Nicholl, Honor and Price, Jayne (2012) Teaching sensitive subjects – what works and what does not? In: AISHE-Conference 2012: Responding to Change: Effective Teaching and Learning in Higher Education, 30th & 31st August 2012, Dublin City University, Ireland..


The inclusion of sensitive subjects with educational curricula can raise many issues for those who are required to teach these subjects to undergraduate and post-graduate students. Yet the evidence base on what works, and what does not, within the classroom setting is very limited.
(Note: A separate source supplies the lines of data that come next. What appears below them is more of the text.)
(** [for (const task of tasks) if (!visited.has(task.id)) visit(task.id, 0)] *)
Fixpoint visit_all (fuel : nat) (ts : list Task) (roots : list Task) (st : Walk)
  : option Walk :=
  match roots with
  | [] => Some st
  | task :: rest =>
      if decide (id task ∈ st_visited st) then visit_all fuel ts rest st
      else match visit fuel ts (id task) 0 st with
           | Some st' => visit_all fuel ts rest st'
           | None => None
           end
  end.

(** Every identifier the traversal can meet: task identifiers and declared
    dependencies. *)
Definition mentioned (ts : list Task) : gset string :=
  list_to_set (map id ts) ∪ list_to_set (concat (map dependencies ts)).

Definition enough (ts : list Task) : nat := S (size (mentioned ts)).

Definition buildDAG_fuel (fuel : nat) (ts : list Task) : option DAG :=
  match visit_all fuel ts ts start with
  | Some st => Some (mkDAG ts (reverse (st_levels st)) (st_hasCycles st))
  | None => None
  end.

(** [buildDAG].  The fallback is never used: [buildDAG_fuel_enough]. *)
Definition buildDAG (ts : list Task) : DAG :=
  default (mkDAG ts [] false) (buildDAG_fuel (enough ts) ts).

(** [level.join(', ')] *)
Definition join (sep : string) (l : list string) : string := String.concat sep l.

Definition plan_line (i : nat) (level : list string) : string :=
  if decide (length level = 1) then
    "Level " +:+ pretty (i + 1) +:+ ": " +:+ default "" (level !! 0)
  else
    "Level " +:+ pretty (i + 1) +:+ ": " +:+ join ", " level +:+ " (parallel)".

Definition createExecutionPlan (dag : DAG) : list string :=
  imap plan_line (levels dag).

(** *** [execute] *)

Inductive ComplexityType := small | medium | large | xlarge.

Record GitHubIssue := mkGitHubIssue {
  number : nat;
  issue_title : string;
  issue_body : option string
}.

Record CoordinatorResult := mkCoordinatorResult {
  success : bool;
  complexity : ComplexityType;
  dag : DAG;
  executionPlan : list string
}.

(** The comments [execute] posts, by what they report. *)
Inductive Comment :=
  | Started
  | Failed (errorMessage : string)
  | Completed (complexity : ComplexityType) (dag : DAG) (executionPlan : list string).

(** Calls on the issue tracker client, which are taken to succeed. *)
Inductive Call :=
  | createComment (issueNumber : nat) (body : Comment)
  | addLabels (issueNumber : nat) (complexity : ComplexityType).

(** What the two calls to the text generation service come to. *)
Record Oracle := mkOracle {
  analyzeComplexity : GitHubIssue → Result ComplexityType;
  decomposeTasks : GitHubIssue → Result (list Task)
}.

Definition post (c : Call) : M (list Call) unit := modify (λ calls, calls ++ [c]).

Definition lift {A} (r : Result A) : M (list Call) A := λ calls, (calls, r).

Definition execute (ai : Oracle) (issue : GitHubIssue)
  : M (list Call) CoordinatorResult :=
  try_catch
    (post (createComment (number issue) Started) >>
     let! complexity := lift (analyzeComplexity ai issue) in
     let! tasks := lift (decomposeTasks ai issue) in
     let dag := buildDAG tasks in
     if hasCycles dag then throw "Circular dependency detected in task graph"
     else
       let executionPlan := createExecutionPlan dag in
       post (createComment (number issue) (Completed complexity dag executionPlan)) >>
       post (addLabels (number issue) complexity) >>
       ret (mkCoordinatorResult true complexity dag executionPlan))
    (λ errorMessage,
       post (createComment (number issue) (Failed errorMessage)) >>
       throw errorMessage).

End Coordinator.

(** ** Notions the properties of the task graph are stated with *)

Module Graph.

Import Coordinator.

(** The successors the traversal follows from [x]: the dependencies of the
    task that [find] returns for [x]. *)
Definition edge (ts : list Task) (x y : string) : Prop := y ∈ deps_of ts x.

(** Some identifier reaches itself along at least one edge. *)
Definition cyclic (ts : list Task) : Prop := ∃ x, tc (edge ts) x x.

(** Some task of the list with identifier [x] declares [y]. *)
Definition depends (ts : list Task) (x y : string) : Prop :=
  ∃ t, t ∈ ts ∧ id t = x ∧ y ∈ dependencies t.

(** [x] names no task of the list. *)
Definition dangling (ts : list Task) (x : string) : Prop := find_task ts x = None.

(** The list with every dangling dependency taken out. *)
Definition prune_task (ts : list Task) (t : Task) : Task :=
  mkTask (id t) (title t)
         (filter (λ d, is_Some (find_task ts d)) (dependencies t))
         (estimatedEffort t) (agent t).

Definition prune (ts : list Task) : list Task := map (prune_task ts) ts.

(** [x] is in bucket [i]. *)
Definition placed (lv : list (list string)) (x : string) (i : nat) : Prop :=
  ∃ bucket, lv !! i = Some bucket ∧ x ∈ bucket.

(** Every task sits strictly after each of its dependencies that names a
    task of the list. *)
Definition levels_ordered (d : DAG) : Prop :=
  ∀ t i dep, t ∈ tasks d → placed (levels d) (id t) i →
    dep ∈ dependencies t → is_Some (find_task (tasks d) dep) →
    ∃ j, (j < i)%nat ∧ placed (levels d) dep j.

(** *** Invariants of the traversal *)

(** Identifiers of [mentioned ts] that are neither done nor in progress. *)
Definition unexplored (ts : list Task) (st : Walk) : nat :=
  size (mentioned ts ∖ (st_visited st ∪ st_inProgress st)).

(** No identifier carries both marks and, as long as no back edge was seen,
    the identifiers that are done are closed under [edge] and lie on no
    cycle. *)
Definition settled (ts : list Task) (st : Walk) : Prop :=
  st_visited st ## st_inProgress st ∧
  (st_hasCycles st = false →
     (∀ x y, x ∈ st_visited st → edge ts x y → y ∈ st_visited st) ∧
     (∀ x, x ∈ st_visited st → ¬ tc (edge ts) x x)).

(** Every identifier in progress reaches [x]: these are the callers of
    [visit x] on the recursion stack. *)
Definition on_stack (ts : list Task) (st : Walk) (x : string) : Prop :=
  ∀ g, g ∈ st_inProgress st → tc (edge ts) g x.

(** Dangling identifiers are never in progress when [visit] is called, and
    the dangling dependencies of what is done are done. *)
Definition dangling_done (ts : list Task) (st : Walk) : Prop :=
  ∀ a d, a ∈ st_visited st → edge ts a d → dangling ts d → d ∈ st_visited st.

Definition stack_found (ts : list Task) (st : Walk) : Prop :=
  ∀ g, g ∈ st_inProgress st → ¬ dangling ts g.

(** What is done has been put in a bucket, and the buckets hold nothing
    but identifiers the list mentions. *)
Definition buckets_ok (ts : list Task) (st : Walk) : Prop :=
  (∀ x, x ∈ st_visited st → x ∈ concat (st_levels st)) ∧
  (∀ x, x ∈ concat (st_levels st) → x ∈ mentioned ts).

(** *** Inputs used in the statements below *)

Definition task (i : string) (deps : list string) : Task := mkTask i "" deps "" "".

(** The list of end-to-end scenario 3. *)
Definition chain : list Task :=
  [task "t1" []; task "t2" ["t1"]; task "t3" ["t2"]].

Definition root_after_dependency : list Task := [task "a" []; task "b" ["a"]].

Definition with_dangling : list Task := [task "a" ["x"]].

Definition mutual : list Task := [task "A" ["B"]; task "B" ["A"]].

Definition text_service (c : ComplexityType) (ts : list Task) : Oracle :=
  mkOracle (λ _, Return c) (λ _, Return ts).

End Graph.

(** ** Notions the further properties of the state machine are stated with *)

Module Lifecycle.

Import IssueFSM.

(** A call on an [IssueFSM] object. *)
Inductive Op :=
  | Initialize (now : Z)
  | Transition (now : Z) (toState : IssueState) (reason : option string).

Definition perform (op : Op) : M FSM unit :=
  match op with
  | Initialize now => initialize now
  | Transition now toState reason => transition now toState reason
  end.

(** The object after a caller made the calls one after the other, going on
    when one of them threw. *)
Fixpoint perform_all (ops : list Op) (fsm : FSM) : FSM :=
  match ops with
  | [] => fsm
  | op :: rest => perform_all rest (perform op fsm).1
  end.

(** The records of [h] lead from [first] to [last], each starting where the
    one before ended. *)
Fixpoint chained (first : IssueState) (h : list StateTransition) (last : IssueState)
  : Prop :=
  match h with
  | [] => first = last
  | t :: rest => from t = first ∧ chained (to t) rest last
  end.

(** The transitions that [state-changed] events announced, in order. *)
Definition announced (events : list Event) : list StateTransition :=
  omap (λ e, match e with state_changed t => Some t | _ => None end) events.

(** The labels that [transition] treats as state labels. *)
Definition state_labels (l : list string) : list string :=
  filter (λ x, startsWith x "state:" = true) l.

Definition priority_labels (l : list string) : list string :=
  filter (λ x, startsWith x "priority:" = true) l.

(** One step along the cycle pending, in_progress, review, done, closed of
    the transition table, entered from new. *)
Definition onward (s : IssueState) : IssueState :=
  match s with
  | new => pending
  | pending => in_progress
  | in_progress => review
  | review => done
  | done => closed
  | closed => pending
  end.

(** [n] transitions, each to the [onward] state. *)
Fixpoint onward_ops (n : nat) (s : IssueState) : list Op :=
  match n with
  | O => []
  | S n' => Transition 0 (onward s) None :: onward_ops n' (onward s)
  end.

End Lifecycle.

(** ** Notions the further properties of the pipeline are stated with *)

Module Registry.

Import IssueFSM AgentPipeline.

(** [registerAgent] called for each agent of [l] in turn. *)
Fixpoint register_all (l : list Agent) (p : Pipeline) : Pipeline :=
  match l with
  | [] => p
  | agent :: rest => register_all rest (registerAgent agent p).1
  end.

(** The events [processIssue] emits that report a failure. *)
Definition is_failure (e : AgentPipeline.Event) : bool :=
  match e with
  | pipeline_error _ | fsm_error _ => true
  | _ => false
  end.

End Registry.

(** ** Notions the further properties of the task graph are stated with *)

Module Buckets.

Import Coordinator.

(** No identifier carries both marks, and the buckets hold the identifiers
    that are done, each once. *)
Definition exact (st : Walk) : Prop :=
  st_visited st ## st_inProgress st ∧
  NoDup (concat (st_levels st)) ∧
  ∀ x, x ∈ concat (st_levels st) ↔ x ∈ st_visited st.

(** Every bucket of [lv] is within the bucket of [lv'] at the same index. *)
Definition grown (lv lv' : list (list string)) : Prop :=
  ∀ j b, lv !! j = Some b → ∃ b', lv' !! j = Some b' ∧ ∀ x, x ∈ b → x ∈ b'.

(** Every bucket from index [k] on holds something. *)
Definition filled_from (k : nat) (lv : list (list string)) : Prop :=
  ∀ j b, (k ≤ j)%nat → lv !! j = Some b → b ≠ [].

(** The levels that hold the single bucket [b], none when [b] is empty. *)
Definition bucket (b : list string) : list (list string) :=
  match b with
  | [] => []
  | _ => [b]
  end.

End Buckets.

(** * Properties of the task graph builder *)

Module DAGProps.

Import Coordinator Graph.

Lemma for_each_ind (f : string → Walk → option Walk)
    (J : list string → Walk → Prop) (l : list string) :
  ∀ seen st st',
    for_each f l st = Some st' →
    J seen st →
    (∀ seen d s s', d ∈ l → J seen s → f d s = Some s' → J (seen ++ [d]) s') →
    J (seen ++ l) st'.
Proof.
  induction l as [|a l IH]; intros seen st st' Hrun Hst Hstep; simpl in Hrun.
  - simplify_eq. by rewrite app_nil_r.
  - destruct (f a st) as [s1|] eqn:Ha; [|done].
    replace (seen ++ a :: l) with ((seen ++ [a]) ++ l) by by rewrite <- app_assoc.
    eapply IH; [done| |].
    + eapply Hstep; [|done..]. left.
    + intros ? d ? ? Hd. apply Hstep. by right.
Qed.

Lemma for_each_total (f : string → Walk → option Walk) (J : Walk → Prop)
    (l : list string) :
  ∀ st,
    J st →
    (∀ d s, d ∈ l → J s → ∃ s', f d s = Some s' ∧ J s') →
    ∃ st', for_each f l st = Some st'.
Proof.
  induction l as [|a l IH]; intros st Hst Hstep; simpl; [by eexists|].
  destruct (Hstep a st) as (s1 & -> & H1); [left|done|].
  apply IH; [done|]. intros d s Hd. apply Hstep. by right.
Qed.

(** *** Buckets *)

Lemma elem_of_concat (x : string) (l : list (list string)) :
  x ∈ concat l ↔ ∃ b, b ∈ l ∧ x ∈ b.
Proof.
  rewrite list_elem_of_In, in_concat.
  split; intros (b & Hb & Hx); exists b; by rewrite ?list_elem_of_In in *.
Qed.

Lemma elem_of_concat_reverse (x : string) (l : list (list string)) :
  x ∈ concat (reverse l) ↔ x ∈ concat l.
Proof.
  rewrite !elem_of_concat. by setoid_rewrite elem_of_reverse.
Qed.

Lemma elem_of_concat_alter (x y : string) (l : list (list string)) :
  ∀ k, (k < length l)%nat →
    x ∈ concat (alter (λ b, b ++ [y]) k l) ↔ x ∈ concat l ∨ x = y.
Proof.
  induction l as [|b l IH]; intros k Hk; simpl in Hk; [lia|].
  destruct k as [|k].
  - simpl. rewrite !elem_of_app, list_elem_of_singleton. tauto.
  - specialize (IH k ltac:(lia)). simpl in *. rewrite !elem_of_app, IH. tauto.
Qed.

Lemma elem_of_addToLevel (x y : string) lv level :
  x ∈ concat (addToLevel lv level y) ↔ x ∈ concat lv ∨ x = y.
Proof.
  unfold addToLevel, grow. rewrite elem_of_concat_alter.
  - rewrite concat_app, elem_of_app.
    assert (∀ n, concat (replicate n ([] : list string)) = []) as ->
      by (induction n; simpl; auto).
    rewrite elem_of_nil. tauto.
  - rewrite length_app, length_replicate. lia.
Qed.

Section Traversal.
Variable ts : list Task.

(** What a call of [visit] leaves of the closure variables. *)
Lemma visit_frame fuel :
  ∀ x lvl st st', visit fuel ts x lvl st = Some st' →
    st_inProgress st' = st_inProgress st ∧
    st_visited st ⊆ st_visited st' ∧
    (st_hasCycles st = true → st_hasCycles st' = true) ∧
    (st_hasCycles st' = false → x ∈ st_visited st') ∧
    (x ∉ st_inProgress st → x ∈ st_visited st').
Proof.
  induction fuel as [|fuel IH]; intros x lvl st st' Hv; simpl in Hv; [done|].
  case_decide as Hgrey; [by simplify_eq|].
  case_decide as Hblack; [by simplify_eq|].
  destruct (for_each _ _ _) as [st2|] eqn:Hloop; [|done]. simplify_eq. simpl.
  pose (J := λ (_ : list string) (s : Walk),
             st_inProgress s = {[x]} ∪ st_inProgress st ∧
             st_visited st ⊆ st_visited s ∧
             (st_hasCycles st = true → st_hasCycles s = true)).
  assert (J ([] ++ deps_of ts x) st2) as (HP & HV & HC).
  { eapply (for_each_ind _ J); [exact Hloop|by unfold J|].
    intros sn d s s' _ (HP & HV & HC) Hd.
    apply IH in Hd as (HP' & HV' & HC' & _ & _). unfold J.
    split_and!; [congruence|set_solver|auto]. }
  split_and!; [set_solver|set_solver|done|set_solver|set_solver].
Qed.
This leaves those inexperienced in this field with limited evidence on which to base their educational practices. Base on extensive experiences of teaching many sensitive subjects to students in third level institutes the authors will discuss a range of strategies that they, and their students, have found to be effective in creating an appropriate learning set in the student and an appropriate and safe learning environment in which sensitive personal issues can be addressed. These strategies include the use of poetry, music and group exercises as well as involving non teachers in the classroom sessions. Parents of children who are ill, or parents who have been bereaved, for example, have been included in the delivery of teaching subjects including care of the dying child and in providing palliative care for children and their families both in the home and hospital setting. Student evaluations and the literature will be used to support the use of specific strategies that have been found to be effective. Discussion during this presentation will focus on what works and the practicalities that need to be considered when planning and implementing teaching sessions involving content that may be sensitive or which may have an impact on students’ potential wellbeing.